Exemplary embodiments of the present invention can also be embedded in a computer program product, which comprises all the features enabling the implementation of the methods described herein, and which—when loaded in a computer system—is able to carry out these methods. Computer program means or computer program as used in the present invention indicates any expression, in any language, code or notation, of a set of instructions intended to cause a system having an information processing capability to perform a particular function either directly or after either or both of the following a) conversion to another language, code or, notation; and b) reproduction in a different material form.

A computer system in which exemplary embodiments can be implemented may include, inter alia, one or more computers and at least a computer program product on a computer readable medium, allowing a computer system, to read data, instructions, messages or message packets, and other computer readable information from the computer readable medium.

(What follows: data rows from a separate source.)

(* ===== verification/Encoder.v ===== *)
(** The binary XML encoder (src/binary/encoder.go and [Marshal] of
    src/binary/node.go).  The encoder's buffer is the list of bytes written so
    far and every method appends to it; a Go panic is [Panic].  [int] is the
    64-bit type. *)
From Stdlib Require Import ZArith Lia.
From Stdlib Require Import Strings.Byte.
From stdpp Require Import prelude strings list.
From S2P Require Import Prelude Strconv Tokens Jid Node.

(** ** Pushing bytes *)

(** [w.data] of a [binaryEncoder]. *)
Abbreviation encoder := (list byte).
Abbreviation writer := (encoder → outcome Empty_set encoder).

Definition newEncoder : encoder := [x00].

Definition pushByte (b : Z) (w : encoder) : encoder := w ++ [z2b b].
Definition pushBytes (bytes : list byte) (w : encoder) : encoder := w ++ bytes.

Definition pushIntN (value : Z) (n : nat) (littleEndian : bool) (w : encoder) : encoder :=
  foldl (λ w (i : nat),
           let curShift := if littleEndian then i else (n - i - 1)%nat in
           pushByte (Z.land (Z.shiftr value (Z.of_nat curShift * 8)) 255) w)
        w (seq 0 n).

Definition pushInt20 (value : Z) (w : encoder) : encoder :=
  pushBytes [z2b (Z.land (Z.shiftr value 16) 15); z2b (Z.land (Z.shiftr value 8) 255);
             z2b (Z.land value 255)] w.
Definition pushInt8 (value : Z) (w : encoder) : encoder := pushIntN value 1 false w.
Definition pushInt16 (value : Z) (w : encoder) : encoder := pushIntN value 2 false w.
Definition pushInt32 (value : Z) (w : encoder) : encoder := pushIntN value 4 false w.
Definition pushString (value : string) (w : encoder) : encoder := pushBytes (s2b value) w.

Definition writeByteLength (length : Z) : writer := λ w,
  if (length <? 256)%Z then Ok (pushInt8 length (pushByte Binary8 w))
  else if (length <? 2 ^ 20)%Z then Ok (pushInt20 length (pushByte Binary20 w))
  else if (length <? 2 ^ 31 - 1)%Z then Ok (pushInt32 length (pushByte Binary32 w))
  else Panic.

Definition writeListStart (listSize : Z) (w : encoder) : encoder :=
  if (listSize =? 0)%Z then pushByte ListEmpty w
  else if (listSize <? 256)%Z then pushInt8 listSize (pushByte List8 w)
  else pushInt16 listSize (pushByte List16 w).

Definition writeBytes (value : list byte) : writer := λ w,
  w ← writeByteLength (Z.of_nat (length value)) w;
  Ok (pushBytes value w).

Definition writeStringRaw (value : string) : writer := λ w,
  w ← writeByteLength (slen value) w;
  Ok (pushString value w).

(** ** Packed strings *)

(** Ranging over the runes of a string and over its bytes gives the same
    verdict: both validators refuse every rune that is not one ASCII byte. *)
Definition nibbleChar (c : byte) : bool :=
  is_digit c || bool_decide (c = x2d) || bool_decide (c = x2e).
Definition validateNibble (value : string) : bool :=
  if (PackedMax <? slen value)%Z then false else forallb nibbleChar (s2b value).

Definition hexLetter (c : byte) : bool := (65 <=? b2z c)%Z && (b2z c <=? 70)%Z.
Definition validateHex (value : string) : bool :=
  if (PackedMax <? slen value)%Z then false
  else forallb (λ c, is_digit c || hexLetter c) (s2b value).

Definition packNibble (value : byte) : outcome Empty_set Z :=
  if decide (value = x2d) then Ok 10%Z
  else if decide (value = x2e) then Ok 11%Z
  else if decide (value = x00) then Ok 15%Z
  else if is_digit value then Ok (b2z value - 48)%Z
  else Panic.

Definition packHex (value : byte) : outcome Empty_set Z :=
  if is_digit value then Ok (b2z value - 48)%Z
  else if hexLetter value then Ok (10 + b2z value - 65)%Z
  else if decide (value = x00) then Ok 15%Z
  else Panic.

Definition packBytePair (packer : byte → outcome Empty_set Z) (part1 part2 : byte)
  : outcome Empty_set Z :=
  p1 ← packer part1;
  p2 ← packer part2;
  Ok (Z.lor (u8 (Z.shiftl p1 4)) p2).

(** The two loops of [writePackedBytes]: the pairs of characters in order,
    then the last character with a NUL when the length is odd. *)
Fixpoint packPairs (packer : byte → outcome Empty_set Z) (value : list byte) : writer := λ w,
  match value with
  | [] => Ok w
  | [c] => p ← packBytePair packer c x00; Ok (pushByte p w)
  | c :: d :: rest => p ← packBytePair packer c d; packPairs packer rest (pushByte p w)
  end.

Definition writePackedBytes (value : string) (dataType : Z) : writer := λ w,
  if (PackedMax <? slen value)%Z then Panic
  else
    let w := pushByte dataType w in
    let roundedLength := u8 ((slen value + 1) / 2) in
    let roundedLength :=
      if decide (slen value `mod` 2 ≠ 0)%Z then Z.lor roundedLength 128 else roundedLength in
    let w := pushByte roundedLength w in
    if decide (dataType = Nibble8) then packPairs packNibble (s2b value) w
    else if decide (dataType = Hex8) then packPairs packHex (s2b value) w
    else Panic.

Definition writeString (data : string) : writer := λ w,
  match IndexOfSingleToken data with
  | Some tokenIndex => Ok (pushByte (b2z tokenIndex) w)
  | None =>
      match IndexOfDoubleByteToken data with
      | Some (dictIndex, tokenIndex) =>
          Ok (pushByte (b2z tokenIndex) (pushByte (u8 (Dictionary0 + b2z dictIndex)) w))
      | None =>
          if validateNibble data then writePackedBytes data Nibble8 w
          else if validateHex data then writePackedBytes data Hex8 w
          else writeStringRaw data w
      end
  end.

(** ** JIDs *)

Definition writeJID (jid : JID) : writer := λ w,
  if bool_decide (((Server jid = DefaultUserServer ∨ Server jid = HiddenUserServer)
                   ∧ 0 < Device jid)%Z
                  ∨ Server jid = HostedServer ∨ Server jid = HostedLIDServer)
  then
    let w := pushByte ADJID w in
    let w := pushByte (ActualAgent jid) w in
    let w := pushByte (u8 (Device jid)) w in
    writeString (User jid) w
  else if decide (Server jid = MessengerServer) then
    let w := pushByte FBJID w in
    w ← writeString (User jid) w;
    let w := pushInt16 (Device jid) w in
    writeString (Server jid) w
  else if decide (Server jid = InteropServer) then
    let w := pushByte InteropJID w in
    w ← writeString (User jid) w;
    let w := pushInt16 (Device jid) w in
    let w := pushInt16 (Integrator jid) w in
    writeString (Server jid) w
  else
    let w := pushByte JIDPair w in
    w ← (if decide (slen (User jid) = 0)%Z then Ok (pushByte ListEmpty w)
         else writeString (User jid) w);
    writeString (Server jid) w.

(** ** Nodes *)

(** The attribute is skipped: [val == "" || val == nil]. *)
Definition skipAttr (val : value) : bool :=
  match val with VNil => true | VString s => bool_decide (s = "") | _ => false end.

Fixpoint countAttributes (attributes : list (string * value)) : nat :=
  match attributes with
  | [] => 0
  | (_, val) :: rest => if skipAttr val then countAttributes rest else S (countAttributes rest)
  end.

Definition writeAttributes (write : value → writer) : list (string * value) → writer :=
  fix go attributes w :=
    match attributes with
    | [] => Ok w
    | (key, val) :: rest =>
        if skipAttr val then go rest w
        else w ← writeString key w; w ← write val w; go rest w
    end.

Definition writeNodeList (writeNode : node → writer) : list node → writer :=
  fix go nodes w :=
    match nodes with
    | [] => Ok w
    | n :: rest => w ← writeNode n w; go rest w
    end.

Definition tagSize : Z := 1.

Fixpoint write (data : value) : writer := λ w,
  match data with
  | VNil => Ok (pushByte ListEmpty w)
  | VJID j => writeJID j w
  | VString s => writeString s w
  | VInt z => writeString (Itoa z) w
  | VInt32 z => writeString (FormatInt z) w
  | VUint z => writeString (FormatUint z) w
  | VUint32 z => writeString (FormatUint z) w
  | VInt64 z => writeString (FormatInt z) w
  | VUint64 z => writeString (FormatUint z) w
  | VBool b => writeString (FormatBool b) w
  | VBytes l => writeBytes l w
  | VNodes ns => writeNodeList writeNode ns (writeListStart (Z.of_nat (length ns)) w)
  | VOther _ => Panic
  end
with writeNode (n : node) : writer := λ w,
  match n with
  | mkNode tag attrs content =>
      if decide (tag = "0") then Ok (pushByte ListEmpty (pushByte List8 w))
      else
        let hasContent := match content with VNil => 0%Z | _ => 1%Z end in
        let w := writeListStart (2 * Z.of_nat (countAttributes attrs) + tagSize + hasContent) w in
        w ← writeString tag w;
        w ← writeAttributes write attrs w;
        match content with VNil => Ok w | _ => write content w end
  end.

Definition Marshal (n : node) : outcome Empty_set (list byte) := writeNode n newEncoder.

The computer readable medium may include non-volatile memory, such as ROM, Flash memory, Disk drive memory, CD-ROM, and other permanent storage. Additionally, a computer readable medium may include, for example, volatile storage such as RAM, buffers, cache memory, and network circuits. Furthermore, the computer readable medium may comprise computer readable information in a transitory state medium such as a network link and/or a network interface including a wired network or a wireless network that allow a computer system to read such computer readable information.

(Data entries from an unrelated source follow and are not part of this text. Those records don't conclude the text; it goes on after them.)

Fixpoint streamLoop (fuel : nat) (block : Block) (st : streamState) (r : Reader) (w : Writer) :
    outcome cbcError streamState * Writer :=
  match fuel with
  | O => (OutOfFuel, w)
  | S fuel =>
      let '(buf, e, r) := streamRead chunkSize r in
      let size' := size st + length buf in
      let '(buf', extra', hasMore) :=
        match e with
        | ReadEOF => (buf ++ padding size', paddingLen size', false)
        | _ => (buf, extraSize st, true)
        end in
      match e with
      | ReadError => (Err ReadFailed, w)
      | _ =>
          match CryptBlocks (encryptBlocks block) (sIv st) buf' with
          | Ok (c, iv) =>
              let '(res, w) := streamWrite c (writePtr st) w in
              match res with
              | Ok _ =>
                  let st := mkStream iv (plainHasher st ++ buf) (cipherHasher st ++ c)
                              (cipherMAC st ++ c) size' extra' (writePtr st + length c) in
                  if (hasMore : bool) then streamLoop fuel block st r w else (Ok st, w)
              | Err e => (Err e, w)
              | Panic => (Panic, w)
              | OutOfFuel => (OutOfFuel, w)
              end
          | Err e => (Err e, w)
          | Panic => (Panic, w)
          | OutOfFuel => (OutOfFuel, w)
          end
      end
  end.

Record uploaded := mkUploaded {
  plainHash : list byte;
  cipherHash : list byte;
  plainSize : nat;
  cipherSize : nat
}.

Definition EncryptStream `{Crypto} (key iv macKey : list byte) (r : Reader) (w : Writer) :
    outcome cbcError uploaded * Writer :=
  match NewCipher key with
  | None => (Err InvalidKeySize, w)
  | Some block =>
      match newCBC iv with
      | Ok iv =>
          let '(res, w) := streamLoop (S (length (rdata r))) block (mkStream iv [] [] iv 0 0 0) r w in
          match res with
          | Ok st =>
              let sum := hmacSha256 macKey (cipherMAC st) in
              if decide (length sum < 10) then (Panic, w) else
              let mac := take 10 sum in
              let extra := extraSize st + 10 in
              let '(res, w) := streamWrite mac (writePtr st) w in
              match res with
              | Ok _ => (Ok (mkUploaded (sha256 (plainHasher st)) (sha256 (cipherHasher st ++ mac))
                              (size st) (size st + extra)), w)
              | Err e => (Err e, w)
              | Panic => (Panic, w)
              | OutOfFuel => (OutOfFuel, w)
              end
          | Err e => (Err e, w)
          | Panic => (Panic, w)
          | OutOfFuel => (OutOfFuel, w)
          end
      | Err e => (Err e, w)
      | Panic => (Panic, w)
      | OutOfFuel => (OutOfFuel, w)
      end
  end.

(** * Lemmas *)

Lemma bxor_cancel a b : bxor (bxor a b) b = a.
Proof.
  apply b2z_inj. unfold bxor. rewrite !b2z_z2b.
  change 256%Z with (2 ^ 8)%Z. rewrite <- !Z.land_ones by lia.
  rewrite <- (Z.mod_small (b2z a) (2 ^ 8)), <- Z.land_ones by (pose proof (b2z_range a); lia).
  apply Z.bits_inj'. intros n Hn.
  rewrite !Z.land_spec, !Z.lxor_spec, !Z.land_spec, !Z.lxor_spec, !Z.land_spec.
  by destruct (Z.testbit (b2z a) n), (Z.testbit (b2z b) n), (Z.testbit (Z.ones 8) n).
Qed.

FIG. 4 is a block diagram of an exemplary computer system 400 that can be used for implementing exemplary embodiments of the present invention. Computer system 400 includes one or more processors, such as processor 404. Processor 404 is connected to a communication infrastructure 402 (for example, a communications bus, cross-over bar, or network). Various software embodiments are described in terms of this exemplary computer system. After reading this description, it will become apparent to a person of ordinary skill in the relevant art(s) how to implement the invention using other computer systems and/or computer architectures.

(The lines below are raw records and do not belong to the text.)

(* ===== verification/LTHash.v ===== *)
(** The summation hash of app state collections (src/appstate/lthash/lthash.go)
    and the key derivation it uses (src/util/hkdfutil/hkdf.go).

    A hash is a byte string read as little-endian 16-bit lanes; adding an item
    adds the lanes of its expansion modulo 2^16. The theory below reads every
    operation lane by lane, so that a hash is a sum of integers. *)
From Stdlib Require Import ZArith Lia.
From Stdlib Require Import Strings.Byte.
From stdpp Require Import prelude list strings.
From S2P Require Import Prelude.

(** ** Key derivation *)

(** golang.org/x/crypto/hkdf with SHA-256: what reading [n] bytes returns. *)
Class HKDF := hkdfRead : list byte → list byte → list byte → nat → list byte.
Class HKDFLaws `{HKDF} := {
  hkdf_length key salt info n : n ≤ 255 → length (hkdfRead key salt info n) = n
}.

(** [hkdfutil.SHA256]; [length] is an unsigned byte. *)
Definition SHA256 `{HKDF} (key salt info : list byte) (len : Z) : outcome Empty_set (list byte) :=
  let data := hkdfRead key salt info (Z.to_nat len) in
  if decide (u8 (Z.of_nat (length data)) = len) then Ok data else Panic.

(** ** The hash *)

Record LTHash := mkLTHash { HKDFInfo : list byte; HKDFSize : Z }.
Definition WAPatchIntegrity : LTHash := mkLTHash (s2b "WhatsApp Patch Integrity") 128.

Definition le16 (a b : byte) : Z := (b2z a + 256 * b2z b)%Z.
Definition putLE16 (z : Z) : list byte := [z2b z; z2b (Z.shiftr z 8)].

Definition laneOp (subtract : bool) (x y : Z) : Z := u16 (if subtract then x - y else x + y).

Fixpoint performPointwiseWithOverflow (base input : list byte) (subtract : bool) : outcome Empty_set (list byte) :=
  match base with
  | [] => Ok []
  | b0 :: b1 :: base =>
      match input with
      | i0 :: i1 :: input =>
          rest ← performPointwiseWithOverflow base input subtract;
          Ok (putLE16 (laneOp subtract (le16 b0 b1) (le16 i0 i1)) ++ rest)
      | _ => Panic
      end
  | _ => Panic
  end.

Fixpoint multipleOp `{HKDF} (lth : LTHash) (base : list byte) (input : list (list byte)) (subtract : bool) :
    outcome Empty_set (list byte) :=
  match input with
  | [] => Ok base
  | item :: input =>
      expanded ← SHA256 item [] (HKDFInfo lth) (HKDFSize lth);
      base ← performPointwiseWithOverflow base expanded subtract;
      multipleOp lth base input subtract
  end.

(** The array that [base] is; [SubtractThenAdd] works on a copy of it. *)
Definition SubtractThenAddInPlace `{HKDF} (lth : LTHash) (base : list byte) (subtract add : list (list byte)) :
    outcome Empty_set (list byte) :=
  base ← multipleOp lth base subtract true;
  multipleOp lth base add false.

Definition SubtractThenAdd `{HKDF} (lth : LTHash) (base : list byte) (subtract add : list (list byte)) :
    outcome Empty_set (list byte) :=
  SubtractThenAddInPlace lth base subtract add.

(** * Lanes *)

Definition lane (i : nat) (l : list byte) : Z :=
  match l !! (2 * i), l !! (2 * i + 1) with
  | Some a, Some b => le16 a b
  | _, _ => 0%Z
  end.

Definition sumZ (l : list Z) : Z := foldr Z.add 0%Z l.

Lemma sumZ_cons x l : sumZ (x :: l) = (x + sumZ l)%Z.
Proof. done. Qed.
Lemma sumZ_app l k : sumZ (l ++ k) = (sumZ l + sumZ k)%Z.
Proof. unfold sumZ. induction l as [|x l IH]; cbn [app foldr]; [lia|]. rewrite IH. lia. Qed.

#[global] Instance sumZ_perm : Proper ((≡ₚ) ==> eq) sumZ.
Proof. unfold sumZ. intros l k H. induction H; cbn [foldr]; lia. Qed.

Lemma le16_range a b : (0 ≤ le16 a b < 2 ^ 16)%Z.
Proof. unfold le16. pose proof (b2z_range a). pose proof (b2z_range b). lia. Qed.

Lemma lane_range i l : (0 ≤ lane i l < 2 ^ 16)%Z.
Proof. unfold lane. repeat case_match; try lia. apply le16_range. Qed.

Lemma lane_0 a b l : lane 0 (a :: b :: l) = le16 a b.
Proof. done. Qed.
Lemma lane_S i a b l : lane (S i) (a :: b :: l) = lane i l.
Proof. unfold lane. by replace (2 * S i) with (S (S (2 * i))) by lia. Qed.

Lemma le16_put z : le16 (z2b z) (z2b (Z.shiftr z 8)) = u16 z.
Proof.
  unfold le16, u16. rewrite !b2z_z2b, Z.shiftr_div_pow2 by lia.
  change (2 ^ 16)%Z with (256 * 256)%Z. rewrite Z.rem_mul_r by lia. done.
Qed.

Lemma le16_inj a b c d : le16 a b = le16 c d → a = c ∧ b = d.
Proof.
  unfold le16. intros H. pose proof (b2z_range a). pose proof (b2z_range b).
  pose proof (b2z_range c). pose proof (b2z_range d).
  split; apply b2z_inj; lia.
Qed.

(** Two hashes of one even length are equal when their lanes are. *)
Lemma lanes_ext n l k :
  length l = 2 * n → length k = 2 * n → (∀ i, i < n → lane i l = lane i k) → l = k.
Proof.
  revert l k; induction n as [|n IH]; intros l k Hl Hk H.
  { destruct l, k; done. }
  destruct l as [|a [|b l]]; [cbn in Hl; lia..|].
  destruct k as [|c [|d k]]; [cbn in Hk; lia..|].
  pose proof (H 0 ltac:(lia)) as [-> ->]%le16_inj. do 2 f_equal.
  apply IH; [cbn in Hl; lia|cbn in Hk; lia|].
  intros i Hi. specialize (H (S i) ltac:(lia)). by rewrite !lane_S in H.
Qed.

Lemma laneOp_range s x y : (0 ≤ laneOp s x y < 2 ^ 16)%Z.
Proof. apply u16_range. Qed.

Lemma performPointwise_lanes n base input s :
  length base = 2 * n → length input = 2 * n →
  ∃ r, performPointwiseWithOverflow base input s = Ok r ∧ length r = 2 * n ∧
       ∀ i, i < n → lane i r = laneOp s (lane i base) (lane i input).
Proof.
  revert base input; induction n as [|n IH]; intros base input Hb Hi.
  { destruct base; [|done]. exists []. split_and!; [done..|lia]. }
  destruct base as [|a [|b base]]; [cbn in Hb; lia..|].
  destruct input as [|c [|d input]]; [cbn in Hi; lia..|].
  destruct (IH base input ltac:(cbn in Hb; lia) ltac:(cbn in Hi; lia)) as (r & Hr & Hl & Hlane).
  cbn [performPointwiseWithOverflow]. rewrite Hr. cbn [mbind outcome_bind].
  eexists. split; [done|]. split; [cbn; lia|].
  intros [|i] Hlt; unfold putLE16; cbn [app].
  - rewrite !lane_0, le16_put. apply u16_small, laneOp_range.
  - rewrite !lane_S. apply Hlane. lia.
Qed.

Lemma u16_shift a b c : u16 (u16 a - b + c) = u16 (a - b + c).
Proof.
  unfold u16. replace (a `mod` 2 ^ 16 - b + c)%Z with (a `mod` 2 ^ 16 + (c - b))%Z by lia.
  rewrite Zplus_mod_idemp_l. f_equal. lia.
Qed.

Section theory.
Context `{HKDFLaws}.

(** The expansion of an item. *)
Definition expand (item : list byte) : list byte :=
  hkdfRead item [] (HKDFInfo WAPatchIntegrity) 128.

Lemma SHA256_ok key salt info len :
  (0 ≤ len < 256)%Z → SHA256 key salt info len = Ok (hkdfRead key salt info (Z.to_nat len)).
Proof.
  intros Hl. unfold SHA256. rewrite hkdf_length by lia. rewrite decide_True; [done|].
  rewrite u8_small; lia.
Qed.

Definition signed (subtract : bool) (z : Z) : Z := if subtract then (- z)%Z else z.

Lemma multipleOp_lanes base input s :
  length base = 128 →
  ∃ r, multipleOp WAPatchIntegrity base input s = Ok r ∧ length r = 128 ∧
       ∀ i, i < 64 → lane i r =
         u16 (lane i base + signed s (sumZ (lane i ∘ expand <$> input))).
Proof.
  revert base; induction input as [|x input IH]; intros base Hb.
  { exists base. split_and!; [done..|]. intros i _.
    replace (signed s _) with 0%Z by (by destruct s).
    rewrite Z.add_0_r, u16_small; [done|apply lane_range]. }
  cbn [multipleOp]. rewrite SHA256_ok by done. cbn [mbind outcome_bind].
  destruct (performPointwise_lanes 64 base (expand x) s Hb) as (r & Hr & Hl & Hlane).
  { apply hkdf_length. lia. }
  unfold expand in Hr. change (Z.to_nat (HKDFSize WAPatchIntegrity)) with 128.
  rewrite Hr. cbn [mbind outcome_bind].
  destruct (IH r Hl) as (r' & Hr' & Hl' & Hlane'). exists r'. split_and!; [done..|].
  intros i Hi. rewrite Hlane', Hlane by done. unfold laneOp, u16.
  rewrite Zplus_mod_idemp_l. f_equal.
  change (sumZ (lane i ∘ expand <$> x :: input)) with (lane i (expand x) + sumZ (lane i ∘ expand <$> input))%Z.
  destruct s; cbn [signed]; lia.
Qed.

(** Both steps at once: a lane of the result is the lane of the base less the
    removed items plus the added ones. *)
Lemma SubtractThenAdd_lanes base removed added :
  length base = 128 →
  ∃ r, SubtractThenAddInPlace WAPatchIntegrity base removed added = Ok r ∧ length r = 128 ∧
       ∀ i, i < 64 → lane i r =
         u16 (lane i base - sumZ (lane i ∘ expand <$> removed) + sumZ (lane i ∘ expand <$> added)).
Proof.
  intros Hb. unfold SubtractThenAddInPlace.
  destruct (multipleOp_lanes base removed true Hb) as (r & -> & Hl & Hr). cbn [mbind outcome_bind].
  destruct (multipleOp_lanes r added false Hl) as (r' & -> & Hl' & Hr').
  exists r'. split_and!; [done..|]. intros i Hi. rewrite Hr', Hr by done.
  unfold u16. rewrite Zplus_mod_idemp_l. f_equal.
Qed.
End theory.

(** C10: a hash is the sum of its items, lane by lane. On a 128-byte state every update
    succeeds and keeps the length, and each of the 64 little-endian lanes of the result is the
    lane of the state less those of the removed items' expansions plus those of the added ones', modulo
    2^16; an item expands to 128 bytes of HKDF with the info "WhatsApp Patch Integrity". So the
    result is the same for any order of the items, an update followed by the inverse update gives
    back the state it started from, and two updates in a row are one update with both
    lists joined. *)
Theorem SubtractThenAdd_group `{HKDFLaws} (base : list byte) (removed added : list (list byte)) :
  length base = 128 →
  ∃ r, SubtractThenAdd WAPatchIntegrity base removed added = Ok r ∧ length r = 128 ∧
    (∀ i, i < 64 →
      let total items := sumZ ((λ item, lane i (hkdfRead item [] (s2b "WhatsApp Patch Integrity") 128)) <$> items) in
      lane i r = ((lane i base - total removed + total added) mod 2 ^ 16)%Z) ∧
    (∀ removed' added', removed' ≡ₚ removed → added' ≡ₚ added →
      SubtractThenAdd WAPatchIntegrity base removed' added' = Ok r) ∧
    SubtractThenAdd WAPatchIntegrity r added removed = Ok base ∧
    (∀ removed' added',
      SubtractThenAdd WAPatchIntegrity r removed' added' =
      SubtractThenAdd WAPatchIntegrity base (removed ++ removed') (added ++ added')).
Proof.
  intros Hb. unfold SubtractThenAdd.
  destruct (SubtractThenAdd_lanes base removed added Hb) as (r & Hr & Hl & Hlane).
  exists r. split; [done|]. split; [done|]. split_and!.
  - exact Hlane.
  - intros rem' add' Hrem Hadd.
    destruct (SubtractThenAdd_lanes base rem' add' Hb) as (r' & -> & Hl' & Hlane').
    f_equal. apply (lanes_ext 64); [done..|]. intros i Hi. rewrite Hlane, Hlane' by done.
    by rewrite Hrem, Hadd.
  - destruct (SubtractThenAdd_lanes r added removed Hl) as (r' & -> & Hl' & Hlane').
    f_equal. apply (lanes_ext 64); [done..|]. intros i Hi. rewrite Hlane', Hlane by done.
    rewrite u16_shift. etrans; [|apply (u16_small (lane i base)), lane_range]. f_equal. lia.
  - intros rem' add'.
    destruct (SubtractThenAdd_lanes r rem' add' Hl) as (r1 & -> & Hl1 & Hlane1).
    destruct (SubtractThenAdd_lanes base (removed ++ rem') (added ++ add') Hb) as (r2 & -> & Hl2 & Hlane2).
    f_equal. apply (lanes_ext 64); [done..|]. intros i Hi. rewrite Hlane1, Hlane2, Hlane by done.
    rewrite !fmap_app, !sumZ_app, u16_shift. f_equal. lia.
Qed.

(** An expansion to evaluate the definitions on. *)
#[local] Instance toyHKDF : HKDF := λ key _ _ n, resize n x00 key.
#[local] Instance toyHKDFLaws : HKDFLaws.
Proof. split. intros. apply length_resize. Qed.

Lemma SubtractThenAdd_group_witness :
  ∃ r, SubtractThenAdd WAPatchIntegrity (replicate 128 x00) [[x01]] [[x02]; [xff; xff; x05]] = Ok r ∧
    lane 0 r = 0%Z ∧ lane 1 r = 5%Z ∧
    SubtractThenAdd WAPatchIntegrity r [[x02]; [xff; xff; x05]] [[x01]] = Ok (replicate 128 x00).
Proof.
  destruct (SubtractThenAdd_group (replicate 128 x00) [[x01]] [[x02]; [xff; xff; x05]] eq_refl) as (r & Hr & _ & Hl & _ & Hinv & _).
  exists r. split; [exact Hr|]. split; [rewrite (Hl 0) by lia; vm_compute; reflexivity|].
  split; [rewrite (Hl 1) by lia; vm_compute; reflexivity|exact Hinv].
Defined.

Exemplary computer system 400 can include a display interface 408 that forwards graphics, text, and other data from the communication infrastructure 402 (or from a frame buffer not shown) for display on a display unit 410. Computer system 400 also includes a main memory 406, which can be random access memory (RAM), and may also include a secondary memory 412. Secondary memory 412 may include, for example, a hard disk drive 414 and/or a removable storage drive 416, representing a floppy disk drive, a magnetic tape drive, an optical disk drive, etc. Removable storage drive 416 reads from and/or writes to a removable storage unit 418 in a manner well known to those having ordinary skill in the art. Removable storage unit 418, represents, for example, a floppy disk, magnetic tape, optical disk, etc. which is read by and written to by removable storage drive 416. As will be appreciated, removable storage unit 418 includes a computer usable storage medium having stored therein computer software and/or data.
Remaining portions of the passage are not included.